I can slide into moods like that when I'm super drained.  Yesterday, for example, we met a man who was extremely friendly but also a little too...deep... for me (I was also feeling exhausted yesterday).  Grumpy Tara has no patience for anything remotely overly-sentimental, so his comments such as "I'm sure, when you leave here, you will find that the Philippines has become a part of you, that you are the Philippines" roused her enough to come out of her den and be a little bratty when he asked me, "What are the three things that you want to come away from the Philippines with?"  I knew he wanted something deep, but I acted deliberately obtuse:  "I would like good data for my thesis.  Maybe some nice pearls as a souvenir for my mother.  And I would also like a lot of good photos."  He smiled and shook his head.  (I am never, ever rude to people when I travel, just less obliging than I could be at times).

Back to Bato: Grumpy Tara was subdued and made feel guilty when E and Z, shocked by the "lunch" I had brought (2 bananas...), got the woman running the little sari-sari store to heat up some water and bought me some vitamin-enriched hot cereal, mixed it with the hot water, and made me eat up. 

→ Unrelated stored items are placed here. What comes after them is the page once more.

(** * FreePunch (checador): identification engine and sync worker

    A shallow embedding of the decision logic of the time clock:
    - [checador/config.py]       the configuration records,
    - [checador/fingerprint.py]  [FingerprintMatcher.identify],
    - [checador/api/admin.py]    [capture_sample],
    - [checador/sync.py]         [SyncWorker.start], [sync_now], [_sync_loop].

    Python [int] is unbounded, so integers are [Z].  Paths and text are
    [string].  The NBIS binaries, the camera and the HTTP endpoint are
    external: they appear as functions the code is parameterised by. *)

From Stdlib Require Import ZArith Ascii String List Lia DecimalString.
From stdpp Require Import base option list gmap strings.

Local Open Scope string_scope.
Local Open Scope Z_scope.
Local Open Scope list_scope.

(** ** checador/config.py *)

Module Config.

Record AppConfig := {
  device_id : string
}.

Record FingerprintConfig := {
  nbis_mindtct : string;
  nbis_bozorth3 : string;
  match_threshold : Z;
  enrollment_samples : Z;
  min_quality_score : Z
}.

Record ServerConfig := {
  enabled : bool;
  url : string;
  api_key : string;
  sync_interval_seconds : Z;
  retry_max_attempts : Z;
  retry_backoff_base : Z
}.

Record t := {
  app : AppConfig;
  fingerprint : FingerprintConfig;
  server : ServerConfig;
  template_dir : string
}.

(** The defaults of the pydantic settings classes. *)
Definition default_fingerprint : FingerprintConfig :=
  {| nbis_mindtct := "/usr/local/bin/mindtct";
     nbis_bozorth3 := "/usr/local/bin/bozorth3";
     match_threshold := 40;
     enrollment_samples := 3;
     min_quality_score := 20 |}.

Definition default_server : ServerConfig :=
  {| enabled := false; url := ""; api_key := "";
     sync_interval_seconds := 300;
     retry_max_attempts := 5;
     retry_backoff_base := 2 |}.

Definition default : t :=
  {| app := {| device_id := "CHECADOR-001" |};
     fingerprint := default_fingerprint;
     server := default_server;
     template_dir := "/var/lib/checador/templates" |}.

End Config.

(** [str(n)] for a Python integer. *)
Definition str_of_int (n : Z) : string :=
  NilZero.string_of_int (Z.to_int n).

(** ** checador/fingerprint.py *)

Module Fingerprint.

(** The two log lines [identify] ends with. *)
Inductive log_line :=
| MatchFound (template_id : option Z) (score : Z)
| NoMatchFound (best_score threshold : Z).

Section Matcher.

(** [match_fingerprints] runs bozorth3 on two minutiae files: a score,
    or [None] when the tool fails, times out or prints no integer. *)
Variable match_fingerprints : string -> string -> option Z.
Variable config : Config.t.

(** The body of the [for] loop of [identify], carrying the two
    locals [best_score] and [best_template_id]. *)
Fixpoint scan (probe_xyt : string) (gallery_templates : list (Z * string))
    (best_score : Z) (best_template_id : option Z) : Z * option Z :=
  match gallery_templates with
  | [] => (best_score, best_template_id)
  | (template_id, gallery_xyt) :: rest =>
      match match_fingerprints probe_xyt gallery_xyt with
      | None => scan probe_xyt rest best_score best_template_id
      | Some score =>
          if score >? best_score
          then scan probe_xyt rest score (Some template_id)
          else scan probe_xyt rest best_score best_template_id
      end
  end.

Definition best_of (probe_xyt : string) (gallery_templates : list (Z * string))
    : Z * option Z :=
  scan probe_xyt gallery_templates 0 None.

(** [identify] with the log line it writes.  The returned template id
    is the local [best_template_id], which is still [None] when no
    score exceeded the initial 0. *)
Definition identify_logged (probe_xyt : string)
    (gallery_templates : list (Z * string))
    : option (option Z * Z) * log_line :=
  let '(best_score, best_template_id) := best_of probe_xyt gallery_templates in
  let threshold := Config.match_threshold (Config.fingerprint config) in
  if best_score >=? threshold
  then (Some (best_template_id, best_score), MatchFound best_template_id best_score)
  else (None, NoMatchFound best_score threshold).

Definition identify (probe_xyt : string) (gallery_templates : list (Z * string))
    : option (option Z * Z) :=
  fst (identify_logged probe_xyt gallery_templates).

Definition identify_log (probe_xyt : string)
    (gallery_templates : list (Z * string)) : log_line :=
  snd (identify_logged probe_xyt gallery_templates).

(** The scores of the matcher calls that succeeded, in gallery order. *)
Definition scores (probe_xyt : string) (gallery_templates : list (Z * string))
    : list Z :=
  omap (fun t => match_fingerprints probe_xyt (snd t)) gallery_templates.

(** The gallery without the templates whose matcher call fails. *)
Definition succeeded (probe_xyt : string) (gallery_templates : list (Z * string))
    : list (Z * string) :=
  filter (fun t => is_Some (match_fingerprints probe_xyt (snd t)))
         gallery_templates.

End Matcher.

End Fingerprint.

(** ** checador/database.py

    The module is imported by [sync.py] and [api/admin.py] but is not
    among the sources; what the code needs of it follows the spec. *)

Module Database.

(** Modelled from the spec: the model classes [User], [Template] and
    [Punch] are missing; their fields are those the data model of the spec
    lists and the code reads.  A [datetime] is kept as the text
    [isoformat()] gives for it. *)
Record datetime := { isoformat : string }.

Record User := {
  User_id : Z;
  name : string;
  employee_code : string;
  active : bool;
  created_at : datetime
}.

Record Template := {
  template_id : Z;
  template_user_id : Z;
  template_path : string;
  quality : Z
}.

(** Modelled from the spec: "sync status ∈ {unsynced, synced, error}". *)
Inductive sync_status := unsynced | synced | error.

Record Punch := {
  id : Z;
  user_id : Z;
  timestamp_utc : datetime;
  timestamp_local : datetime;
  punch_type : string;
  match_score : Z;
  device_id : string;
  status : sync_status;
  sync_error : option string
}.

(** Modelled from the spec: the [Database] class is missing.  The store
    holds the Users by identifier, and the Templates and the Punches in
    creation order (oldest first). *)
Record t := {
  users : gmap Z User;
  templates : list Template;
  punches : list Punch
}.

(** Modelled from the spec: a Punch that needs no delivery any more. *)
Definition is_synced (p : Punch) : bool :=
  match status p with synced => true | _ => false end.

(** Modelled from the spec: [Database.get_user] is missing.  A User is
    resolved by identifier, [None] when there is none. *)
Definition get_user (uid : Z) (db : t) : option User := users db !! uid.

(** Modelled from the spec: [Database.get_unsynced_punches] is missing.
    "Read up to a bounded batch of Punches with status unsynced, ordered
    by creation time (oldest first)", where "error is treated as a
    sub-state of not-yet-synced for selection purposes". *)
Definition get_unsynced_punches (limit : Z) (db : t) : list Punch :=
  take (Z.to_nat limit) (filter (fun p => is_synced p = false) (punches db)).

(** Modelled from the spec: the transition of one Punch to synced. *)
Definition set_synced (p : Punch) : Punch :=
  {| id := id p; user_id := user_id p;
     timestamp_utc := timestamp_utc p; timestamp_local := timestamp_local p;
     punch_type := punch_type p; match_score := match_score p;
     device_id := device_id p;
     status := synced; sync_error := sync_error p |}.

(** Modelled from the spec: the transition of one Punch to error, with
    the "last sync error message". *)
Definition set_error (msg : string) (p : Punch) : Punch :=
  {| id := id p; user_id := user_id p;
     timestamp_utc := timestamp_utc p; timestamp_local := timestamp_local p;
     punch_type := punch_type p; match_score := match_score p;
     device_id := device_id p;
     status := error; sync_error := Some msg |}.

(** Modelled from the spec: the store with its Punches replaced. *)
Definition with_punches (ps : list Punch) (db : t) : t :=
  {| users := users db; templates := templates db; punches := ps |}.

(** Modelled from the spec: [Database.mark_punches_synced] is missing.
    [markSynced(ids)] gives every Punch whose identifier is listed the
    status synced. *)
Definition mark_punches_synced (punch_ids : list Z) (db : t) : t :=
  with_punches
    ((fun p => if bool_decide (id p ∈ punch_ids) then set_synced p else p)
       <$> punches db)
    db.

(** Modelled from the spec: [Database.mark_punch_sync_error] is missing.
    [markError(id, message)] gives the Punch the status error "with the
    failure detail attached". *)
Definition mark_punch_sync_error (punch_id : Z) (msg : string) (db : t) : t :=
  with_punches
    ((fun p => if bool_decide (id p = punch_id) then set_error msg p else p)
       <$> punches db)
    db.

(** Modelled from the spec: [Database.add_template] is missing.
    [createTemplate(userId, featureHandle, quality)] appends a Template
    owned by the user; the store numbers its Templates as they come. *)
Definition add_template (uid : Z) (path : string) (q : Z) (db : t) : t :=
  {| users := users db;
     templates := templates db ++
       [ {| template_id := Z.of_nat (S (length (templates db)));
            template_user_id := uid;
            template_path := path;
            quality := q |} ];
     punches := punches db |}.

(** Modelled from the spec: [Database.get_user_templates] is missing
    ([listTemplatesForUser(userId)]). *)
Definition get_user_templates (uid : Z) (db : t) : list Template :=
  filter (fun tpl => template_user_id tpl = uid) (templates db).

End Database.

(** ** Effects

    The asynchronous functions act on the store and call out to the camera,
    to mindtct and to the sync endpoint.  A computation takes the store and
    gives its value, the store it leaves, and the calls it made, in order. *)

Module Effects.

(** One entry of the ["punches"] list of the upload. *)
Record punch_entry := {
  e_user_id : Z;
  e_employee_code : string;
  e_timestamp_utc : string;
  e_timestamp_local : string;
  e_punch_type : string;
  e_match_score : Z;
  e_device_id : string
}.

Record payload := {
  p_device_id : string;
  p_punches : list punch_entry
}.

(** The argument of [asyncio.sleep]: whole seconds, or the fraction
    [base ** exponent] Python computes in floating point when the
    exponent is negative. *)
Inductive delay :=
| Seconds (n : Z)
| FractionalSeconds (base exponent : Z).

Inductive event :=
| GetUser (uid : Z)
| GetUnsyncedPunches (limit : Z)
| MarkPunchesSynced (punch_ids : list Z)
| MarkPunchSyncError (punch_id : Z) (msg : string)
| AddTemplate (uid : Z) (path : string) (q : Z)
| CaptureFingerprint (image_path : string)
| ExtractFeatures (image_path : string)
| HttpPost (url : string) (body : payload) (headers : list (string * string))
| Sleep (d : delay)
| SleepRaised (d : delay).

Definition M (A : Type) : Type := Database.t -> A * Database.t * list event.

#[export] Instance M_ret : MRet M := fun A (a : A) db => (a, db, []).

#[export] Instance M_bind : MBind M := fun A B (k : A -> M B) (c : M A) db =>
  let '(a, db1, tr1) := c db in
  let '(b, db2, tr2) := k a db1 in
  (b, db2, tr1 ++ tr2).

(** Reading the store. *)
Definition read {A} (ev : event) (f : Database.t -> A) : M A :=
  fun db => (f db, db, [ev]).

(** Writing the store. *)
Definition write (ev : event) (f : Database.t -> Database.t) : M unit :=
  fun db => (tt, f db, [ev]).

(** A call that leaves the store alone. *)
Definition call {A} (ev : event) (a : A) : M A :=
  fun db => (a, db, [ev]).

Definition get_user (uid : Z) : M (option Database.User) :=
  read (GetUser uid) (Database.get_user uid).

Definition get_unsynced_punches (limit : Z) : M (list Database.Punch) :=
  read (GetUnsyncedPunches limit) (Database.get_unsynced_punches limit).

Their kindness really lifted my spirits.  And the day really was a stunningly gorgeous one.  We waited for the bus back to Taytay on the rusty yellow benches by the road, the afternoon sun painting everything in vividly warm colors.  The bus, cheery in red and green, pulled up after only 10 minutes, and we ran gleefully across the road and hopped in.  Still too tired to talk much, I leaned back and admired the passing scenery, and marveled at the beauty around me.  What would I like to take back from the Philippines?  Memories of the warm, caring people; mental snapshots from mellow afternoon landscapes as seen from an airy bus; yet another experience living life somewhere far from the comforts of home in San Diego, feeling like the world is my playgrround to explore and learn in.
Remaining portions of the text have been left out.